Eine deutliche Anhebung des Rentenniveaus reicht nicht aus, um Armut im Alter wirklich zu bekämpfen.
Eine deutliche Anhebung des Rentenniveaus reicht nicht aus, um Armut im Alter wirklich zu bekämpfen. FOTO: dpa
Berlin. Selbst mit einer deutlichen Anhebung des Rentenniveaus könnte Altersarmut nicht wirksam bekämpft werden. Zu diesem Schluss kommt die Deutsche Rentenversicherung in einer Stellungnahme für den Bundestag. Damit ist die Rentendebatte im Wahljahr neu entfacht. Stefan Vetter

Den Angaben der Rentenversicherung zufolge bezieht fast jeder vierte Empfänger von Grundsicherung (24 Prozent) überhaupt keine Rente aus dem gesetzlichen Rentensystem. Weitere 40 Prozent hätten eine Rente von weniger als 400 Euro. Zum Vergleich: Der durchschnittliche Grundsicherungsbedarf in Deutschland liegt aktuell bei 795 Euro im Monat. "Selbst eine ganz erhebliche Erhöhung des Rentenniveaus würde in diesen Fällen nicht dazu führen, dass die Betroffenen auf ein Einkommen oberhalb des Grundsicherungsanspruchs kämen", heißt es in der Stellungnahme der Rentenversicherung. Anlass der Expertise war eine Expertenanhörung zum Thema Altersversorgung, die gestern im Bundestag stattfand und maßgeblich von der Linken initiiert worden war. Sie fordert eine Anhebung des Rentenniveaus von derzeit 48 auf "mindestens" 53 Prozent. Auch Bundesarbeitsministerin Andrea Nahles (SPD) hatte im vergangenen November ein Konzept präsentiert, das eine langfristige Stabilisierung des Rentenniveaus auf wenigstens 46 Prozent vorsieht. Ohne Gegenmaßnahmen, so warnte Nahles damals, werde das Rentenniveau bis zum Jahr 2045 auf 41,7 Prozent fallen.

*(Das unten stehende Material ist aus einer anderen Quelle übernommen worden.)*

(* ===== verification/Backend.v ===== *)
(** * One provider per process

    Models [crates/codex-transport/src/backend.rs] and the search and browser-open
    calls of [Transport]. A call on the Codex side is the retry and recovery loop of
    [Transport] around one request; [None] is a loop that did not end. *)

From S2P Require Import Prelude Utf8 Json Errors ZaiRequest Responses Catalog Transport Net Auth Zai.
From stdpp Require Import options.

(** [HeaderValue::to_str]: visible ASCII, spaces and tabs. *)
Definition header_to_str (v : string) : option string :=
  if str_forallb (fun c => in_range 32 126 c || Ascii.eqb c "009"%char) v then Some v else None.

(** What the Codex side meets outside: the stored credential (before the first attempt
    and at each one), the network, the outcome of taking the refresh lock, and what each
    step of [UnauthorizedRecovery] left answers. *)
Record CodexWorld := {
  stored_before : option CodexAuth;
  stored_at : nat -> option CodexAuth;
  codex_network : nat -> string * HeaderMap * value -> result ReqwestError RawResponse;
  codex_models : nat -> string * HeaderMap -> result ReqwestError RawResponse;
  codex_refresh_lock : res unit;
  codex_recovery : list (result string unit)
}.

(** A transport with a key of its own has no [auth_manager]: nothing to refresh. *)
Definition has_auth_manager (t : Transport) : bool := negb (bool_decide (is_Some (api_key_override t))).
(** [CodexRecovery::next] *)
Definition CodexRecovery_next (step : result string unit) : res unit :=
  map_err (fun _ => Authentication "credential refresh failed; run `muse-codex login` again") step.
(** [Transport::recovery], and the home whose lock is taken. *)
Definition recovery (w : CodexWorld) (t : Transport) : option (list (res unit)) :=
  if has_auth_manager t then Some (CodexRecovery_next <$> codex_recovery w) else None.
Definition refresh_lock (w : CodexWorld) (t : Transport) : option (res unit) :=
  if has_auth_manager t then Some (codex_refresh_lock w) else None.

(** The derived [Deserialize] of [SearchRequest]. *)
Class SearchCodec := { search_from_value : value -> result string SearchRequest }.

Definition raw_retry_after (r : RawResponse) : option N := retry_after_header (header_get "retry-after" (raw_headers r)).

(** [Transport::new]; [client] is the outcome of building the HTTP client. *)
Definition Transport_new (stored : option CodexAuth) (client : res unit) (api_key_override : option string)
    (api_key_base_url : option Url) (fast_mode : bool) : res Transport :=
  match api_key_override with Some api_key => validate_api_key api_key | None => Ok tt end;;
  match api_key_base_url with Some base_url => validate_base_url base_url | None => Ok tt end;;
  client;;
  let transport := {| api_key_override := api_key_override; api_key_base_url := url_str <$> api_key_base_url;
                      model_capabilities := ∅; fast_mode := fast_mode |} in
  resolve_auth transport stored;;
  Ok transport.

Section Codex.
  Context {UP : Upstream} {UR : UrlParser} {SC : SearchCodec} (w : CodexWorld) (t : Transport).

(** The shared call of both auxiliary services. *)
Definition send_search (body : value) (extra_headers : HeaderMap) : option (res RawResponse) :=
  snd <$> execute_with_401_recovery raw_status raw_retry_after
    (fun n => request ← send_json_once t (stored_at w n) "alpha/search" body extra_headers "application/json" false None;
              map_err Http (codex_network w n request))
    (refresh_lock w t) (recovery w t).

Definition search (request : SearchRequest) (extra_headers : HeaderMap) : option (res RawResponse) :=
  match to_upstream request with
  | Ok body => send_search body extra_headers
  | Err e => Some (Err e)
  end.

Definition search_muse_request (request : value) (extra_headers : HeaderMap) : option (res RawResponse) :=
  match search_from_value request with
  | Ok request => search request extra_headers
  | Err error => Some (invalid ("invalid Muse search request: " +:+ error))
  end.

(** The body of the browser-open call; [sequence] is the value [BROWSER_OPEN_SEQUENCE] gives. *)
Definition browser_open_body (request : value) (extra_headers : HeaderMap) (sequence : N) : res value :=
  object ← ok_or (as_object request) (InvalidRequest "Muse browser_open request must be an object");
  url ← ok_or (opt_filter (fun v => negb (is_empty (trim v))) (get_str "url" object))
          (InvalidRequest "Muse browser_open request must contain a non-empty url");
  parsed_url ← map_err (fun error => InvalidRequest ("invalid browser_open URL: " +:+ error)) (Url_parse url);
  reject (negb (one_of (scheme parsed_url) ["http"; "https"]))
         (InvalidRequest "browser_open URL must use http or https");;
  let request_id :=
    default ("muse-browser-open-" +:+ pretty process_id +:+ "-" +:+ pretty sequence)
            (or_else (get_str "request_id" object) (header_get "x-request-id" extra_headers ≫= header_to_str)) in
  Ok (json_obj [ ("id", JString request_id);
                 ("commands", json_obj [("open", JArray [json_obj [("ref_id", JString (url_str parsed_url))]])]) ]).

(** [Transport::list_models]; [BUNDLED] is the bundled catalog. *)
Definition codex_list_models {SJ : SerdeJson} {CC : CatalogCodec} (BUNDLED : bytes) : option (res (list ModelInfo * Transport)) :=
  match uses_bundled_metadata t (stored_before w) with
  | Err e => Some (Err e)
  | Ok _ =>
      '(_, outcome) ← execute_with_401_recovery raw_status raw_retry_after
        (fun n => request ← send_models_once t (stored_at w n); map_err Http (codex_models w n request))
        (refresh_lock w t) (recovery w t);
      Some (response ← outcome;
            Transport.list_models BUNDLED t (stored_before w) (raw_status response) (chunk_of <$> raw_body response))
  end.

Definition browser_open_muse_request (request : value) (extra_headers : HeaderMap) (sequence : N)
  : option (res RawResponse) :=
  match browser_open_body request extra_headers sequence with
  | Ok body => send_search body extra_headers
  | Err e => Some (Err e)
  end.
End Codex.

(** ** The provider of the process *)

Inductive Backend : Type :=
  | Codex (transport : Transport)
  | ZaiBackend (transport : ZaiTransport).

Definition provider (b : Backend) : string :=
  match b with Codex _ => "codex" | ZaiBackend _ => "zai" end.

(** [world_sequence] is the next value of the process counters. *)
Record World := {
  world_codex : CodexWorld;
  world_zai : HttpRequest -> result ReqwestError RawResponse;
  world_status_text : StatusCode -> string;
  world_sequence : N
}.

Section Dispatch.
  Context {UP : Upstream} {UR : UrlParser} {SC : SearchCodec} {SJ : SerdeJson} {IC : ItemCodec}.
  Context (w : World) (b : Backend).

Definition stream_responses (body : value) (headers : HeaderMap) : option (res RawResponse) :=
  match b with
  | Codex t =>
      let c := world_codex w in
      snd <$> Transport.stream_responses raw_status raw_retry_after (codex_network c) (refresh_lock c t)
                (recovery c t) t (stored_before c) (stored_at c) body headers (world_sequence w)
  | ZaiBackend t => Some (Zai.stream_responses (world_status_text w) (world_zai w) t (world_sequence w) body)
  end.

(** The models and the backend that remembers what they can do. [zai_skip] is the
    environment variable that skips the plan check. *)
Definition backend_list_models {CC : CatalogCodec} (BUNDLED : bytes) (zai_skip : option string)
  : option (res (list ModelInfo * Backend)) :=
  match b with
  | Codex t =>
      outcome ← codex_list_models (world_codex w) t BUNDLED;
      Some ('(models, t) ← outcome; Ok (models, Codex t))
  | ZaiBackend t => Some (models ← Zai.list_models (world_zai w) zai_skip t; Ok (models, b))
  end.

Definition backend_search (request : value) (headers : HeaderMap) : option (res RawResponse) :=
  match b with
  | Codex t => search_muse_request (world_codex w) t request headers
  | ZaiBackend _ => Some (Err (ProviderUnsupported "web search"))
  end.

Definition backend_browser_open (request : value) (headers : HeaderMap) : option (res RawResponse) :=
  match b with
  | Codex t => browser_open_muse_request (world_codex w) t request headers (world_sequence w)
  | ZaiBackend _ => Some (Err (ProviderUnsupported "browser open"))
  end.

End Dispatch.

Dabei handelt es sich eigentlich nur um eine statistische Größe, die in der politischen Debatte über Altersarmut jedoch eine zentrale Rolle spielt. Das Rentenniveau beschreibt das Verhältnis einer sogenannten Standardrente nach 45 Versicherungsjahren bei stets durchschnittlichem Verdienst zum aktuellen Durchschnittslohn. Die Absenkung des Rentenniveaus war noch von der rot-grünen Bundesregierung beschlossen worden, um die Beiträge wegen der langfristig ungünstigen demografischen Entwicklung bezahlbar zu halten. Bezogen auf den Einzelnen sagt das Rentenniveau allerdings wenig aus, da sich die individuelle Rente nach dem persönlichen Einkommen über das gesamte Erwerbsleben hinweg richtet. Darauf verweist auch die Rentenversicherung. Trotz des sinkenden Niveaus, so die Experten, seien die Rentenerhöhungen in den vergangenen zehn Jahren "insgesamt sogar höher ausgefallen als der Anstieg der Lebenshaltungskosten". Im gleichen Zeitraum sei allerdings der durchschnittliche Lohnanstieg noch stärker gewesen als der Anstieg der Renten.

Schon bei der Vorstellung des Nahles-Konzepts im vergangenen November hatte die Union deutlich gemacht, dass sie eine Stabilisierung des Rentenniveaus gegenwärtig für überflüssig hält. Die jüngste Expertise scheint diesen Standpunkt zu bestärken. "Mit dem Rentenniveau lässt sich Altersarmut nicht bekämpfen. Das wird oft falsch dargestellt", sagte der CDU-Sozialfachmann Peter Weiß der Lausitzer RUNDSCHAU.

Vielmehr müsse gezielt etwas für jene Gruppen getan werden, die im Alter besonders gefährdet seien. Weiß zählte dazu insbesondere Selbstständige, bei denen über eine Versicherungspflicht nachgedacht werden müsse, und Erwerbsgeminderte, für die man aber schon weitere Verbesserungen auf den Weg gebracht habe. Ein entsprechender Gesetzentwurf soll Mitte Februar vom Bundeskabinett verabschiedet werden.

Auch die Rentenversicherer halten solche Maßnahmen für sinnvoll. "Es ist inzwischen wohl unstrittig, dass Altersarmut häufig auf konkret benennbare Ursachen zurückzuführen ist und es zu ihrer Bekämpfung gezielter, an diesen Ursachen orientierter Ansätze bedarf", heißt es in ihrer Stellungnahme.